— What you will do —
Find the lines of data that contain the string "transaction", then list them.
--- Source information Enclosed Below ---
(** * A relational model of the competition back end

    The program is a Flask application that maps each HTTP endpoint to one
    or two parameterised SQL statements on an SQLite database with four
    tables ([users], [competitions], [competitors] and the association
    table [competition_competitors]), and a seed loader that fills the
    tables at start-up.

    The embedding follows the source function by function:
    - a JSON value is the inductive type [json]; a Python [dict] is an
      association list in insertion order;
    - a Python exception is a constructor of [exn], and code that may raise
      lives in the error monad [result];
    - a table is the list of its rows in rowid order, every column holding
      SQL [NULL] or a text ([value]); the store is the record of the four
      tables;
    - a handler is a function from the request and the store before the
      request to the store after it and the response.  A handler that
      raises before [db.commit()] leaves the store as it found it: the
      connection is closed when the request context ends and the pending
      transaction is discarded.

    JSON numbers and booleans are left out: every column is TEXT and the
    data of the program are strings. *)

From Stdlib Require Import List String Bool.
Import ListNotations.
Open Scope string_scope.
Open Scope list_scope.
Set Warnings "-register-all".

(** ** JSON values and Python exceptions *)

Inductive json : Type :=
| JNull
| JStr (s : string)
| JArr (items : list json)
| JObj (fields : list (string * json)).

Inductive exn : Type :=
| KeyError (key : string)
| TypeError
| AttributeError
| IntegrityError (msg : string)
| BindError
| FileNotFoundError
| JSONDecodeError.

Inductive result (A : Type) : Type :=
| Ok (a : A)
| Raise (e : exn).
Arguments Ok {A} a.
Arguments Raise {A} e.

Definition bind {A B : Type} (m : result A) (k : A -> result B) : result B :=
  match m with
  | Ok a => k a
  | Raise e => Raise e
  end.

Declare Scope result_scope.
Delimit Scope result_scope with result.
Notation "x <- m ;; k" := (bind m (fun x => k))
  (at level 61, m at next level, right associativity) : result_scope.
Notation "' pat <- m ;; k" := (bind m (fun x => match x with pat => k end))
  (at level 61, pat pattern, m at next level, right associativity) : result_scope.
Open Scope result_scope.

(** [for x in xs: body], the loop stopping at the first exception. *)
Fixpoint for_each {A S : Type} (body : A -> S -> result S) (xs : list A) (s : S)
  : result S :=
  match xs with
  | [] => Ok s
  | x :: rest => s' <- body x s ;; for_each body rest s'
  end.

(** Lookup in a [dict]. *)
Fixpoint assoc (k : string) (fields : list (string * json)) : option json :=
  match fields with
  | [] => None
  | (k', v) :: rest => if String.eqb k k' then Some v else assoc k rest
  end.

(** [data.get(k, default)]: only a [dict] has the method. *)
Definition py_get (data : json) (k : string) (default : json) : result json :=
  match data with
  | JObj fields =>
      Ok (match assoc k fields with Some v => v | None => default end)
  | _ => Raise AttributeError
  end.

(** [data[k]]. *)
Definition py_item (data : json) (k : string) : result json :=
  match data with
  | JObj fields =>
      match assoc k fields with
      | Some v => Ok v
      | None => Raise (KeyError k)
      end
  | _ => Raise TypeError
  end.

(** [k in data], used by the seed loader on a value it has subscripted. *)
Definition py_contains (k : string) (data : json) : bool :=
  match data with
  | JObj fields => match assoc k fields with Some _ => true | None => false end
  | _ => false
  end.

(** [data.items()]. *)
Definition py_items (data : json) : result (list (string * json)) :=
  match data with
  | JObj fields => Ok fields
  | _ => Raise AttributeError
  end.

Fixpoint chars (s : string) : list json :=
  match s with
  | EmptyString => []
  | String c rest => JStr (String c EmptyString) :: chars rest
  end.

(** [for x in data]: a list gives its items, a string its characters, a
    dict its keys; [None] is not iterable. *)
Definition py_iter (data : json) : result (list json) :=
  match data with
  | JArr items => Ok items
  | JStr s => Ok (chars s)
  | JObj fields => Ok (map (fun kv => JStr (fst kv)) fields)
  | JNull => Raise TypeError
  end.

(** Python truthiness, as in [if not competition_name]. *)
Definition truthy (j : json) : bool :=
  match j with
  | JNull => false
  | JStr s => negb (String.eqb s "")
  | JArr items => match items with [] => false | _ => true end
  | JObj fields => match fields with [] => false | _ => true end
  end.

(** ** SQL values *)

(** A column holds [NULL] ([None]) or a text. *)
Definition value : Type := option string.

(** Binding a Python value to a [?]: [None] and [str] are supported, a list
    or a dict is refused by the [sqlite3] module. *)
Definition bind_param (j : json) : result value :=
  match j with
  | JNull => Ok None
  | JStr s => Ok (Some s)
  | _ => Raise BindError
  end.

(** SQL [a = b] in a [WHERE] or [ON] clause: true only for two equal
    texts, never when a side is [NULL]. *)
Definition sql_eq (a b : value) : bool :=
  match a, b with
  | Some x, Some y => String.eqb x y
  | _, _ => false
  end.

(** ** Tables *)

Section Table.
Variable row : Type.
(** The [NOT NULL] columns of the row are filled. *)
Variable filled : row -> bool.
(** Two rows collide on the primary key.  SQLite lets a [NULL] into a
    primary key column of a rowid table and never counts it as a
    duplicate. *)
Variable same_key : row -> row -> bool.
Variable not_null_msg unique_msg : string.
--- End of Enclosed Source information ---
--- Source information Enclosed Below ---
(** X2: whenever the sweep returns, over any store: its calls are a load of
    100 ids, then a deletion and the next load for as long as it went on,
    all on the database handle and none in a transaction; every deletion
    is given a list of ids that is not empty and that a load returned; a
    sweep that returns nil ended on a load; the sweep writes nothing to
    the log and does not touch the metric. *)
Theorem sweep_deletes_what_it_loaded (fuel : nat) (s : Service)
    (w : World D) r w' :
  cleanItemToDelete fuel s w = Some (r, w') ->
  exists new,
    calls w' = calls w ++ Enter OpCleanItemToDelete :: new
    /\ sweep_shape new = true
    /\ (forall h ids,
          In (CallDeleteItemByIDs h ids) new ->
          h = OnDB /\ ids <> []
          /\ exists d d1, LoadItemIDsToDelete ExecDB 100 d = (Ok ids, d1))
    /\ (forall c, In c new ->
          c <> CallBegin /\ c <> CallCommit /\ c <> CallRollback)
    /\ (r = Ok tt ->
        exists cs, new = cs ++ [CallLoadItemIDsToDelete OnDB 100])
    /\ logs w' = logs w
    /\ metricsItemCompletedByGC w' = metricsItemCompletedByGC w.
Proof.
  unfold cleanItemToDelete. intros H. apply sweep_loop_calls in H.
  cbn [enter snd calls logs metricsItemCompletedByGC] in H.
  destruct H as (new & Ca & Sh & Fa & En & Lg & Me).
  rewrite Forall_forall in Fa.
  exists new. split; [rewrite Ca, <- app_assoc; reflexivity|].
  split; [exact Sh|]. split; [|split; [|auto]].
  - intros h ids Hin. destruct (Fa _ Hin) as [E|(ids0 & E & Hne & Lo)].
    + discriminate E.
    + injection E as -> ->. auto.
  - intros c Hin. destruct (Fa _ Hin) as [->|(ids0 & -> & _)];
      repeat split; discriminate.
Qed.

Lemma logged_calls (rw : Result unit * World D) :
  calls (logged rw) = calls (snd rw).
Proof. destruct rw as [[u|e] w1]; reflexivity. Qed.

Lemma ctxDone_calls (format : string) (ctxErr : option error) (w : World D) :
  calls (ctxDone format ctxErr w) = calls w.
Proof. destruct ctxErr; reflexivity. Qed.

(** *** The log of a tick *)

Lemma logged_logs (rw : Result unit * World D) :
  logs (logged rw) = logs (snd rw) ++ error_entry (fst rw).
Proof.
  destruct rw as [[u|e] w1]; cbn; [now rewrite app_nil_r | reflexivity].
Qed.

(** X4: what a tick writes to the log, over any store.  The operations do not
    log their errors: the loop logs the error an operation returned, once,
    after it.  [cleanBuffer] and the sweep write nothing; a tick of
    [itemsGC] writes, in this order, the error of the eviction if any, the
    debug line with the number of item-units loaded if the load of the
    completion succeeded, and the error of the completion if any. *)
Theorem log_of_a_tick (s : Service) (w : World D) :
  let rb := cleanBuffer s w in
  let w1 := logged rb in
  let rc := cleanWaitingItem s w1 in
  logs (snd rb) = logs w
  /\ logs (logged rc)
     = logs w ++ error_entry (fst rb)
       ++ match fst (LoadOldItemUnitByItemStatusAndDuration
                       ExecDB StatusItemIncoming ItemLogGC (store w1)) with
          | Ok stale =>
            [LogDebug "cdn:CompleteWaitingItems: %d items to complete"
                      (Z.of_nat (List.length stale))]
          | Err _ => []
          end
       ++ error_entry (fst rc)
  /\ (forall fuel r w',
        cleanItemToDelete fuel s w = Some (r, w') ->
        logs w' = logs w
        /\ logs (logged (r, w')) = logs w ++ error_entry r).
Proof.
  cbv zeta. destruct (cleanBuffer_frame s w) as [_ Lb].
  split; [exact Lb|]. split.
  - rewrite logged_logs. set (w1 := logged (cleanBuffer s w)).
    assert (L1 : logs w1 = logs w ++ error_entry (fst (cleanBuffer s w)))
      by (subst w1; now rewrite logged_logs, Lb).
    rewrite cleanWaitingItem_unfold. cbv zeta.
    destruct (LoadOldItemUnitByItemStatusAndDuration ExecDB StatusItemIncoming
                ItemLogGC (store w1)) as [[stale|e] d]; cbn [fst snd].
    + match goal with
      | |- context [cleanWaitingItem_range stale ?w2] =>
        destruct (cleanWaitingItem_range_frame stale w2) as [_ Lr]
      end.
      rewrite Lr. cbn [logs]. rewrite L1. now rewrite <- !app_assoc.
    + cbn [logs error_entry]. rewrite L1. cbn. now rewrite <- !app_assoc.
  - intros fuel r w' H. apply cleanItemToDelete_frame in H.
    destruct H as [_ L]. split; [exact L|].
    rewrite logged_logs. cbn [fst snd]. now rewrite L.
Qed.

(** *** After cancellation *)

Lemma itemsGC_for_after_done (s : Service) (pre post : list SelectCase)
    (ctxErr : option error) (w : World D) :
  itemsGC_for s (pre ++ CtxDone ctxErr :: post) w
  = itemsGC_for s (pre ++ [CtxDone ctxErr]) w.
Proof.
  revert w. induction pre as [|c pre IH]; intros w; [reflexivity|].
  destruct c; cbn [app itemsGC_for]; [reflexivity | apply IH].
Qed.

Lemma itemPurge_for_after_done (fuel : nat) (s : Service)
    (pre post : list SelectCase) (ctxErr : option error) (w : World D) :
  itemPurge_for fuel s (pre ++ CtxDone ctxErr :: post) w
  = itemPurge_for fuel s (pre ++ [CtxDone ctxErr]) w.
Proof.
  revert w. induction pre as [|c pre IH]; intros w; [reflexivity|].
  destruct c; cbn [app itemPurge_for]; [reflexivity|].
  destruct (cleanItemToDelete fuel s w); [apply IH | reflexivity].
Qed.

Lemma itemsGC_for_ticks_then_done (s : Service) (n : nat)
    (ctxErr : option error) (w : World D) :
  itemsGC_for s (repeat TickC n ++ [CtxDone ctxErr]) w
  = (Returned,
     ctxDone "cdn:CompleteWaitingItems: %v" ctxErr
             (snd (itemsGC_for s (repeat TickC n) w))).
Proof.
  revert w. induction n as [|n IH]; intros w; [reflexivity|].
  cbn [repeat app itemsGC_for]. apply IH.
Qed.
--- End of Enclosed Source information ---
— Written solution —
      transaction is discarded.
    all on the database handle and none in a transaction; every deletion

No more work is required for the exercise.